» WHAT IS BEING ASKED:
From the opening line of the records through the line bearing "cbn [ATBNTester.collect].", set down every line exactly.

» Saved entries:
━━━

(** One turn of [collect] within the deadline, with the link up and whole
    lines in the buffer: the loop reads the oldest line, if there is one. *)
Lemma collect_turn e st tmo acc p F s q :
  rxbuf s = stream q -> link_up s = true ->
  fst p - st < 1000 * tmo -> whole q -> whole (snd p) ->
  ATBNTester.collect e st tmo acc (turn p :: F) s =
    match q ++ snd p with
    | [] => ATBNTester.collect e st tmo acc F (arrive (turn p) s)
    | b :: q' =>
      let s1 := set_rxbuf (stream q') (arrive (turn p) s) in
      match text_of b with
      | [] => ATBNTester.collect e st tmo acc F s1
      | _ :: _ =>
        let s2 := logging (Info_Received (text_of b)) s1 in
        if e && str_eqb (text_of b) prompt
        then (Returned (true, acc ++ [text_of b]), s2, F)
        else if str_in (text_of b) terminal_tokens
        then (Returned (str_in (text_of b) success_tokens, acc ++ [text_of b]),
              s2, F)
        else ATBNTester.collect e st tmo (acc ++ [text_of b]) F s2
      end
    end.
Proof.
  intros Hq Hl Ht Wq Wp.
  cbn [ATBNTester.collect].
  assert (Hnow : now (arrive (turn p) s) = fst p) by reflexivity.
  assert (Hup : link_up (arrive (turn p) s) = true)
    by (cbn; rewrite Hl; reflexivity).
  assert (Hrx : rxbuf (arrive (turn p) s) = stream (q ++ snd p))
    by (cbn; rewrite Hq, stream_app; reflexivity).
  rewrite Hnow, Hup, Hrx.
  replace (fst p - st <? 1000 * tmo) with true
    by (symmetry; apply Z.ltb_lt; exact Ht).
  pose proof (whole_app _ _ Wq Wp) as W.
  destruct (q ++ snd p) as [|b q']; [reflexivity |].
  rewrite stream_cons_length.
  cbn [stream flat_map].
  rewrite readline_sent by (inversion W; assumption).
  fold (stream q'). fold (text_of b). reflexivity.
Qed.

(** A turn that finds nothing to read. *)
Lemma collect_turn_idle e st tmo acc p F s q :
  rxbuf s = stream q -> link_up s = true ->
  fst p - st < 1000 * tmo -> whole q -> whole (snd p) ->
  q ++ snd p = [] ->
  exists s1,
    ATBNTester.collect e st tmo acc (turn p :: F) s
    = ATBNTester.collect e st tmo acc F s1
    /\ rxbuf s1 = stream [] /\ link_up s1 = true /\ log s1 = log s.
Proof.
  intros Hq Hl Ht Wq Wp E.
  rewrite (collect_turn e st tmo acc p F s q Hq Hl Ht Wq Wp), E.
  exists (arrive (turn p) s). split; [reflexivity |].
  split; [| split; [cbn; rewrite Hl; reflexivity | reflexivity]].
  cbn [rxbuf arrive turn t_arrived]. rewrite Hq, <- stream_app, E.
  reflexivity.
Qed.

(** A turn that reads a line which does not end the collection: the line is
    appended, unless it is empty after trimming. *)
Lemma collect_turn_goes_on e st tmo acc p F s q b q' :
  rxbuf s = stream q -> link_up s = true ->
  fst p - st < 1000 * tmo -> whole q -> whole (snd p) ->
  q ++ snd p = b :: q' -> goes_on e (text_of b) ->
  exists s1,
    ATBNTester.collect e st tmo acc (turn p :: F) s
    = ATBNTester.collect e st tmo (acc ++ texts_of [b]) F s1
    /\ rxbuf s1 = stream q' /\ link_up s1 = true
    /\ log s1 = log s ++ map Info_Received (texts_of [b]).
Proof.
  intros Hq Hl Ht Wq Wp E G.
  rewrite (collect_turn e st tmo acc p F s q Hq Hl Ht Wq Wp), E.
  cbv zeta. unfold texts_of. cbn [map filter].
  destruct (text_of b) as [|c l] eqn:Eb; cbn [nonempty].
  - exists (set_rxbuf (stream q') (arrive (turn p) s)).
    rewrite !app_nil_r. split; [reflexivity |].
    split; [reflexivity | split; [cbn; rewrite Hl; reflexivity |]].
    reflexivity.
  - destruct (goes_on_tests e _ G) as [T1 T2]. rewrite T1, T2.
    exists (logging (Info_Received (c :: l))
              (set_rxbuf (stream q') (arrive (turn p) s))).
    split; [reflexivity |].
    split; [reflexivity | split; [cbn; rewrite Hl; reflexivity |]].
    reflexivity.
Qed.
(** C8 (code bug). With a [dot] that exits with status 1 after writing
    [bad input] on its standard error, [dot_to_svg] fails with the message
    [dot_error_prefix] and nothing after it: stderr is never set to
    [Stdio::piped()], so [output.stderr] is empty and the text goes to the
    client's terminal instead of the error message. *)
Theorem C8_dot_error_lacks_stderr :
  exists msg,
    dot_to_svg dot_env_bad_input description_AB =
      (inr (IoOther msg), list_byte_of_string "bad input") /\
    msg = dot_error_prefix /\
    contains msg "bad input" = false.
Proof. eexists. vm_compute. repeat split. Qed.

(* ------------------------------------------------------------------ *)
(** ** std::sync::mpsc::sync_channel

    The bounded channel of [SvgViewer::new] ([sync_channel(1)]): a buffer
    of at most [bound] messages, one sender and one receiver. [send] puts
    the message in the buffer when there is room and blocks otherwise
    (until a [recv] frees a slot); it fails when the receiver is gone.
    [try_recv] takes the oldest message, and when the buffer is empty
    answers [Empty] while the sender lives and [Disconnected] once it has
    been dropped. Only bounds of at least one are modelled (the source
    uses 1); [sync_channel(0)] is a rendezvous channel. *)

Module Mpsc.
(** * gomon: a shallow embedding of the site monitor and its properties

    The development follows [gomon.go]: the configuration record and the
    monitor factory ([NewMonitor], [sanitizeURL]), the status classifier
    ([isSuccessStatus]), the check executor ([Check]) and the certificate
    inspection ([certInfo]).

    The Go standard library (net/url, net/http, crypto/x509, time, fmt) is
    not part of the repository.  Its pure functions are collected in the
    class [GoLib]; what the outside world answers during a check (clock
    readings, the HTTP round trip, the trust store, chain verification) is
    collected in the record [Env].  Every property is proved for all
    libraries and all environments; the module [Ref] gives one executable
    instance that is used for the concrete examples. *)

From Stdlib Require Import ZArith String Ascii List Lia Bool.
From stdpp Require Import base option list strings gmap pretty.

Local Open Scope string_scope.
Local Open Scope Z_scope.
Local Open Scope list_scope.

(** ** Errors

    A Go [error] value is either a plain error with its text (package
    errors) or an error built by [fmt.Errorf] with the verb [%w], which has
    a text and the error it wraps. *)

Inductive error : Type :=
| errorString (msg : string)
| wrapError (msg : string) (err : error).

Definition error_Error (e : error) : string :=
  match e with errorString msg | wrapError msg _ => msg end.

Definition error_Unwrap (e : error) : option error :=
  match e with errorString _ => None | wrapError _ err => Some err end.

(** [errors.New] and [fmt.Errorf] without [%w]. *)
Definition errors_New (msg : string) : error := errorString msg.
(** One choice of the open parts, for running examples: the textual form
    lists the element size, the extents and the strides. *)
Definition demo_name (dt : DType) : string :=
  match dt with
  | INVALID => "invalid" | BOOLEAN => "bool"
  | INT8 => "i8" | UINT8 => "u8" | INT16 => "i16" | UINT16 => "u16"
  | INT32 => "i32" | UINT32 => "u32" | INT64 => "i64" | UINT64 => "u64"
  | BFLOAT16 => "bf16" | FLOAT16 => "f16" | FLOAT32 => "f32" | FLOAT64 => "f64"
  end.

Definition demo_repr (r : shape_rec) : string :=
  demo_name (sh_dtype r) +:+ "(" +:+
  String.concat "," (map pretty (sh_sizes r)) +:+ "):(" +:+
  String.concat "," (map pretty (sh_strides r)) +:+ ")".

Definition demo_runtime : Runtime rt_state := reference_runtime demo_repr Byte.x00.


(** A four-byte buffer on the demo runtime, and a program that maps it and
    then destroys the [Buffer] while the [View] is still in scope. *)
Definition demo_alloc : M rt_state Buffer :=
  shape <- TensorShape_sizes demo_runtime INT8 [4] ;;
  b <- Buffer_alloc demo_runtime "cpu" shape ;;
  TensorShape_dtor demo_runtime shape ;;;
  ret b.

Definition demo_buffer : Buffer :=
  {| Buffer_ptr_ := {| sp_get := 2; sp_ctrl := Some 1%nat |};
     Buffer_shape_ := {| TensorShape_ptr_ := {| sp_get := 1; sp_ctrl := Some 0%nat |} |} |}.

(** A failing crossing: the shape handle 5 does not exist. *)
Definition bad_nbytes : state rt_state -> (plaidml_error * Z) * state rt_state :=
  invoke (Cshape_get_nbytes 5) (plaidml_shape_get_nbytes demo_runtime 5).

(** A runtime without settings: every lookup fails with a message. *)
Definition demo_settings_get (key : string) (s : state rt_state)
  : (plaidml_error * Z) * state rt_state :=
  ((rt_fail ("no such setting: " +:+ key) nullptr (st_mem s, st_rt s)).1,
   {| st_mem := st_mem s;
      st_rt := (rt_fail ("no such setting: " +:+ key) nullptr (st_mem s, st_rt s)).2.2;
      st_log := st_log s; st_heap := st_heap s; st_next := st_next s |}).

(** Host memory with a four-byte payload at 100 and a four-byte
    destination at 200. *)
Definition demo_memory : gmap Z (list Byte.byte) :=
  {[ 100 := [Byte.x01; Byte.x02; Byte.x03; Byte.x04];
     200 := [Byte.xff; Byte.xff; Byte.xff; Byte.xff] ]}.

Definition view_outlives_buffer : M rt_state View :=
  b <- demo_alloc ;;
  view <- Buffer_mmap_current demo_runtime b ;;
  Buffer_dtor demo_runtime b ;;;
  ret view.

(** * Properties *)

(** *** Arithmetic facts *)

Lemma to_int64_range z : in_int64 (to_int64 z).
Proof. unfold in_int64, to_int64. pose proof (Z.mod_pos_bound (z + 2 ^ 63) (2 ^ 64)). lia. Qed.

Lemma to_int64_id z : in_int64 z -> to_int64 z = z.
Proof.
  unfold in_int64, to_int64. intros Hz.
  rewrite Z.mod_small by lia. lia.
Qed.

Lemma to_int64_congr a b : a mod 2 ^ 64 = b mod 2 ^ 64 -> to_int64 a = to_int64 b.
Proof.
  unfold to_int64. intros Hab.
  rewrite <- (Zplus_mod_idemp_l a), <- (Zplus_mod_idemp_l b), Hab. reflexivity.
Qed.

Lemma to_int64_mod z : to_int64 z mod 2 ^ 64 = z mod 2 ^ 64.
Proof.
  unfold to_int64.
  rewrite Zminus_mod, Z.mod_mod by lia.
  rewrite <- Zminus_mod. f_equal. lia.
Qed.

Lemma stride_step_congr stride size :
  to_int64 (to_uint64 (stride * to_uint64 size)) = to_int64 (to_int64 stride * size).
Proof.
  apply to_int64_congr. unfold to_uint64.
  rewrite Z.mod_mod by lia.
  rewrite Zmult_mod_idemp_r.
  rewrite <- (Zmult_mod_idemp_l (to_int64 stride)), to_int64_mod.
  rewrite Zmult_mod_idemp_l. reflexivity.
Qed.

Lemma loop_start_small (n : nat) :
  Z.of_nat n <= 2 ^ 31 -> loop_start n + 1 = Z.of_nat n.
Proof.
  unfold loop_start, to_int, to_uint64. intros Hn.
  destruct (decide (n = O)) as [->|Hpos].
  - reflexivity.
  - rewrite (Z.mod_small (Z.of_nat n - 1)) by lia.
    rewrite Z.mod_small by lia. lia.
Qed.

(** *** The loop *)

Lemma stride_loop_length k stride sizes strides :
  length (stride_loop k stride sizes strides) = length strides.
Proof.
  revert stride strides. induction k as [|i IH]; intros stride strides; simpl.
  - reflexivity.
  - rewrite IH. apply length_insert.
Qed.

Lemma stride_loop_above k : forall stride sizes strides (j : nat),
  (k <= j)%nat -> stride_loop k stride sizes strides !! j = strides !! j.
Proof.
  induction k as [|i IH]; intros stride sizes strides j Hj; simpl.
  - reflexivity.
  - rewrite IH by lia. apply list_lookup_insert_ne. lia.
Qed.

Lemma stride_loop_top i stride sizes strides :
  (i < length strides)%nat ->
  stride_loop (S i) stride sizes strides !! i = Some (to_int64 stride).
Proof.
  intros Hi. simpl. rewrite stride_loop_above by lia.
  apply list_lookup_insert_eq. exact Hi.
Qed.

Lemma stride_loop_S i stride sizes strides :
  stride_loop (S i) stride sizes strides =
  stride_loop i (to_uint64 (stride * to_uint64 (sizes !!! i))) sizes
              (<[i := to_int64 stride]> strides).
Proof. reflexivity. Qed.

Lemma stride_loop_step k : forall stride sizes strides (j : nat) x y,
  (k <= length strides)%nat -> (S j < k)%nat ->
  stride_loop k stride sizes strides !! j = Some x ->
  stride_loop k stride sizes strides !! S j = Some y ->
  x = to_int64 (y * sizes !!! S j).
Proof.
  induction k as [|i IH]; intros stride sizes strides j x y Hk Hj Hx Hy.
  - lia.
  - destruct (decide (S j = i)) as [<-|Hne].
    + rewrite stride_loop_top in Hy by lia.
      rewrite stride_loop_S, stride_loop_top in Hx by (rewrite length_insert; lia).
      inversion Hx; inversion Hy; subst. apply stride_step_congr.
    + rewrite stride_loop_S in Hx, Hy.
      eapply IH; [| |exact Hx|exact Hy]; [rewrite length_insert|]; lia.
Qed.

Lemma row_major_strides_length sizes :
  length (row_major_strides sizes) = length sizes.
Proof.
  unfold row_major_strides. rewrite stride_loop_length. apply length_replicate.
Qed.

Lemma row_major_strides_last sizes :
  Z.of_nat (length sizes) <= 2 ^ 31 -> sizes <> [] ->
  row_major_strides sizes !! pred (length sizes) = Some 1.
Proof.
  intros Hlen Hne. unfold row_major_strides.
  rewrite loop_start_small, Nat2Z.id by exact Hlen.
  destruct (length sizes) as [|n] eqn:Hn.
  - destruct sizes; [congruence | discriminate].
  - simpl pred. rewrite stride_loop_top by (rewrite length_replicate; lia).
    reflexivity.
Qed.

Lemma row_major_strides_step sizes (i : nat) x y :
  Z.of_nat (length sizes) <= 2 ^ 31 ->
  row_major_strides sizes !! i = Some x ->
  row_major_strides sizes !! S i = Some y ->
  x = to_int64 (y * sizes !!! S i).
Proof.
  intros Hlen Hx Hy.
  assert (S i < length sizes)%nat as Hi.
  { rewrite <- row_major_strides_length. eapply lookup_lt_Some, Hy. }
  unfold row_major_strides in Hx, Hy.
  rewrite loop_start_small, Nat2Z.id in Hx, Hy by exact Hlen.
  eapply stride_loop_step; [| |exact Hx|exact Hy].
  - rewrite length_replicate. lia.
  - exact Hi.
Qed.

(** ** The wrapper, over any runtime *)

Section WrapperFacts.

Context {W : Type} (rt : Runtime W).

(** *** The error bridge *)

Lemma call_ok {T} (fn : state W -> (plaidml_error * T) * state W) s :
  code (fn s).1.1 = 0 -> call rt fn s = (Ok (fn s).1.2, (fn s).2).
Proof. intros H. unfold call. rewrite decide_True by exact H. reflexivity. Qed.

Lemma call_err {T} (fn : state W -> (plaidml_error * T) * state W) s :
  code (fn s).1.1 <> 0 ->
  call rt fn s =
  (Throw (plaidml_string_ptr rt (msg (fn s).1.1) (st_rt (fn s).2)),
   (str rt (msg (fn s).1.1) (fn s).2).2).
Proof. intros H. unfold call. rewrite decide_False by exact H. reflexivity. Qed.

Lemma call_void_ok (fn : state W -> (plaidml_error * unit) * state W) s :
  code (fn s).1.1 = 0 -> call_void rt fn s = (Ok tt, (fn s).2).
Proof. intros H. unfold call_void. rewrite decide_True by exact H. reflexivity. Qed.

Lemma call_void_err (fn : state W -> (plaidml_error * unit) * state W) s :
  code (fn s).1.1 <> 0 ->
  call_void rt fn s =
  (Throw (plaidml_string_ptr rt (msg (fn s).1.1) (st_rt (fn s).2)),
   (str rt (msg (fn s).1.1) (fn s).2).2).
Proof. intros H. unfold call_void. rewrite decide_False by exact H. reflexivity. Qed.

Lemma count_call_app ev l1 l2 :
  count_call ev (l1 ++ l2) = (count_call ev l1 + count_call ev l2)%nat.
Proof. unfold count_call. rewrite filter_app, length_app. reflexivity. Qed.

Lemma count_call_str ev p :
  count_call ev [Cstring_ptr p; Cstring_free p] =
  if decide (ev = Cstring_free p) then 1%nat
  else if decide (ev = Cstring_ptr p) then 1%nat else 0%nat.
Proof.
  unfold count_call. rewrite !filter_cons, filter_nil.
  repeat case_decide; subst; try congruence; reflexivity.
Qed.

Lemma call_void_is_call (fnv : state W -> (plaidml_error * unit) * state W) s :
  call_void rt fnv s = call rt fnv s.
Proof.
  unfold call_void, call. case_decide; [|reflexivity].
  destruct (fnv s).1.2. reflexivity.
Qed.

(** C2. [ffi::call_void] behaves as [ffi::call] does on an operation that
    returns nothing.  For every operation [fn] run through the bridge, with
    error record [e] and result [r]: when [e.code] is zero the result is
    returned unchanged and the state is exactly the one the operation left
    (no string operation happens); when [e.code] is nonzero and the message
    text behind [e.msg] is [X], a failure with text [X] is raised, and the
    only crossings made are one read and one release of [e.msg]: it is
    released exactly once. *)
Theorem error_bridge {T} (fn : state W -> (plaidml_error * T) * state W)
    (s s1 : state W) (e : plaidml_error) (r : T) (X : string) :
  fn s = ((e, r), s1) ->
  plaidml_string_ptr rt (msg e) (st_rt s1) = X ->
  (forall fnv s0, call_void rt fnv s0 = call rt fnv s0) /\
  (code e = 0 -> call rt fn s = (Ok r, s1)) /\
  (code e <> 0 ->
     (call rt fn s).1 = Throw X /\
     st_log (call rt fn s).2 = st_log s1 ++ [Cstring_ptr (msg e); Cstring_free (msg e)] /\
     count_call (Cstring_free (msg e)) (st_log (call rt fn s).2) =
       S (count_call (Cstring_free (msg e)) (st_log s1)) /\
     st_rt (call rt fn s).2 = plaidml_string_free rt (msg e) (st_rt s1) /\
     st_mem (call rt fn s).2 = st_mem s1 /\
     st_heap (call rt fn s).2 = st_heap s1).
Proof.
  intros Hfn HX. split; [exact call_void_is_call|]. split.
  - intros Hc.
    rewrite call_ok by (rewrite Hfn; exact Hc). rewrite Hfn. reflexivity.
  - intros Hc.
    rewrite call_err by (rewrite Hfn; exact Hc).
    rewrite Hfn. simpl. rewrite HX.
    repeat split; try reflexivity.
    rewrite count_call_app, count_call_str, decide_True by reflexivity. lia.
Qed.

(** *** TensorShape construction *)

Lemma invoke_log {R} ev (f : foreign W R) s :
  st_log (invoke ev f s).2 = st_log s ++ [ev].
Proof. reflexivity. Qed.

Lemma call_log {R} ev (f : foreign W R) s :
  exists rest, st_log (call rt (invoke ev f) s).2 = st_log s ++ ev :: rest.
Proof.
  destruct (decide (code (invoke ev f s).1.1 = 0)) as [Hc|Hc].
  - rewrite call_ok by exact Hc. exists []. reflexivity.
  - rewrite call_err by exact Hc. eexists. simpl.
    rewrite <- app_assoc. reflexivity.
Qed.

Lemma bind_log_first {A B} (c : M W A) (k : A -> M W B) s ev :
  (exists rest, st_log (c s).2 = st_log s ++ ev :: rest) ->
  (forall a s', exists rest, st_log (k a s').2 = st_log s' ++ rest) ->
  exists rest, st_log (bind c k s).2 = st_log s ++ ev :: rest.
Proof.
  intros [r1 H1] Hk. unfold bind.
  destruct (c s).1 as [a| | |]; simpl; eauto.
  destruct (Hk a (c s).2) as [r2 H2]. exists (r1 ++ r2).
  rewrite H2, H1, <- app_assoc. reflexivity.
Qed.

Lemma shared_ptr_ctor_log p d (s : state W) :
  st_log (shared_ptr_ctor p d s).2 = st_log s.
Proof. reflexivity. Qed.

Lemma make_shape_ret_log p (s' : state W) :
  exists rest,
    st_log ((sp <- make_plaidml_shape p ;; ret {| TensorShape_ptr_ := sp |}) s').2
    = st_log s' ++ rest.
Proof. exists []. simpl. rewrite app_nil_r. reflexivity. Qed.

(** C5. When the extents and strides differ in length the constructor
    raises the rank failure and leaves the state as it was: the log of
    boundary crossings is unchanged, so [plaidml_shape_alloc] is not
    invoked. *)
Theorem rank_mismatch_raises_locally (dtype : DType) (sizes strides : list Z) (s : state W) :
  length sizes <> length strides ->
  TensorShape_sizes_strides rt dtype sizes strides s =
    (Throw "Sizes and strides must have the same rank.", s) /\
  st_log (TensorShape_sizes_strides rt dtype sizes strides s).2 = st_log s.
Proof.
  intros Hne. unfold TensorShape_sizes_strides.
  rewrite decide_True by exact Hne. split; reflexivity.
Qed.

━━━

» SOLUTION TO THE EXERCISE:
(** One turn of [collect] within the deadline, with the link up and whole
    lines in the buffer: the loop reads the oldest line, if there is one. *)
Lemma collect_turn e st tmo acc p F s q :
  rxbuf s = stream q -> link_up s = true ->
  fst p - st < 1000 * tmo -> whole q -> whole (snd p) ->
  ATBNTester.collect e st tmo acc (turn p :: F) s =
    match q ++ snd p with
    | [] => ATBNTester.collect e st tmo acc F (arrive (turn p) s)
    | b :: q' =>
      let s1 := set_rxbuf (stream q') (arrive (turn p) s) in
      match text_of b with
      | [] => ATBNTester.collect e st tmo acc F s1
      | _ :: _ =>
        let s2 := logging (Info_Received (text_of b)) s1 in
        if e && str_eqb (text_of b) prompt
        then (Returned (true, acc ++ [text_of b]), s2, F)
        else if str_in (text_of b) terminal_tokens
        then (Returned (str_in (text_of b) success_tokens, acc ++ [text_of b]),
              s2, F)
        else ATBNTester.collect e st tmo (acc ++ [text_of b]) F s2
      end
    end.
Proof.
  intros Hq Hl Ht Wq Wp.
  cbn [ATBNTester.collect].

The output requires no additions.